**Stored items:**
(* ===== verification/SshProxy.v ===== *)
(** * The SSH proxy (src/internal/sshproxy: policy.go, config.go, server.go,
      transport.go)

    The listener accepts its paired sandbox's key only, asks an authorizer
    what the key may reach, logs in there with a credential the sandbox never
    sees, and relays session channels under a default-deny policy for as long
    as the authorizer keeps approving. *)
From stdpp Require Import base gmap strings list option.
From Stdlib Require Import ZArith Lia Ascii.
From S2P Require Import Prelude GoUtf8 GoStrings GoNet Body GoHttp GoJson HostMatch Transform DnsGuard GoJsonParse GoEncoding GoRawEncoding GoTime AuditLog GoUrl.
Local Open Scope string_scope.
Local Open Scope list_scope.
Local Open Scope Z_scope.

Module Ssh.

(** ** Libraries

    x/crypto/ssh, YAML nodes and secret sources, the network and the
    WebSocket dialer.  [Unmarshal_string] is [ssh.Unmarshal] into a struct of
    one string: the field afterwards, and whether there was no error.
    [dial_ws] gives the negotiated protocol with the connection. *)
Class SshLibrary := {
  Unmarshal_string : list Z -> string * bool;
  PublicKey : Type;
  key_Marshal : PublicKey -> list Z;
  key_Type : PublicKey -> string;
  MarshalAuthorizedKey : PublicKey -> string;
  ParseAuthorizedKey : string -> option PublicKey;
  Signer : Type;
  ParsePrivateKey : string -> option Signer;
  Node : Type;
  node_Decode : Node -> option any;
  Src : Type;
  BuildSource : Node -> option Src;
  World : Type;
  src_get : World -> Src -> option string;
  NetConn : Type;
  dial_tcp : World -> (string -> option DenyError) -> string -> result string NetConn;
  dial_ws : World -> (string -> option DenyError) -> string -> list string -> result string (string * NetConn);
  HMAC_SHA256 : list Z -> string -> string;
  rand_nonce : World -> option (list Z);
  SshConn : Type;
}.

(** ** policy.go *)

Inductive requestDecision := forwardRequest | dropRequest | refuseRequest.

Definition sessionRequestPolicy `{SshLibrary} (typ : string) (payload : list Z) : requestDecision * string :=
  if str_eqb typ "exec" then
    let '(command, ok) := Unmarshal_string payload in
    if negb ok then (refuseRequest, "") else (forwardRequest, command)
  else if str_eqb typ "subsystem" || str_eqb typ "signal" then
    let '(name, ok) := Unmarshal_string payload in
    if negb ok || (str_eqb typ "subsystem" && negb (str_eqb name "sftp")) then (refuseRequest, name)
    else (forwardRequest, name)
  else if str_eqb typ "env" || str_eqb typ "eow@openssh.com" then (dropRequest, "")
  else (refuseRequest, "").

(** ** Grants *)

(** Times are nanoseconds. *)
Record Grant (Node : Type) := mkGrant {
  g_ID : string; g_Principal : string; g_Destination : string; g_Generation : string; g_Username : string;
  g_HostKey : string; g_TLSIdentity : bool; g_PrivateKey : Node; g_ExpiresAt : Z }.
Arguments mkGrant {Node}. Arguments g_ID {Node}. Arguments g_Principal {Node}. Arguments g_Destination {Node}.
Arguments g_Generation {Node}. Arguments g_Username {Node}. Arguments g_HostKey {Node}. Arguments g_TLSIdentity {Node}.
Arguments g_PrivateKey {Node}. Arguments g_ExpiresAt {Node}.

Record Authorization := mkAuthorization { a_Route : string; a_PublicKey : string; a_Destination : string }.

(** [errAccessDenied], bare or wrapped with a text, [errCapabilityDenied], and
    the operational errors. *)
Inductive ssh_error := AccessDenied (why : option string) | CapabilityDenied | Operational (text : string).
Definition error_text (e : ssh_error) : string :=
  match e with
  | AccessDenied None => "SSH access denied"
  | AccessDenied (Some why) => "SSH access denied: " +:+ why
  | CapabilityDenied => "SSH capability denied"
  | Operational t => t
  end.

Definition maxGrant : Z := 15 * Minute.

Section grants.
Context `{UnicodeTables} {Node : Type}.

**The problem:** Reproduce the entries above exactly, but only the lines between the line holding "let '(name, ok)" and the line holding "Record Grant (Node", inclusive.

**Answer space:**
    let '(name, ok) := Unmarshal_string payload in
    if negb ok || (str_eqb typ "subsystem" && negb (str_eqb name "sftp")) then (refuseRequest, name)
    else (forwardRequest, name)
  else if str_eqb typ "env" || str_eqb typ "eow@openssh.com" then (dropRequest, "")
  else (refuseRequest, "").

(** ** Grants *)

(** Times are nanoseconds. *)
Record Grant (Node : Type) := mkGrant {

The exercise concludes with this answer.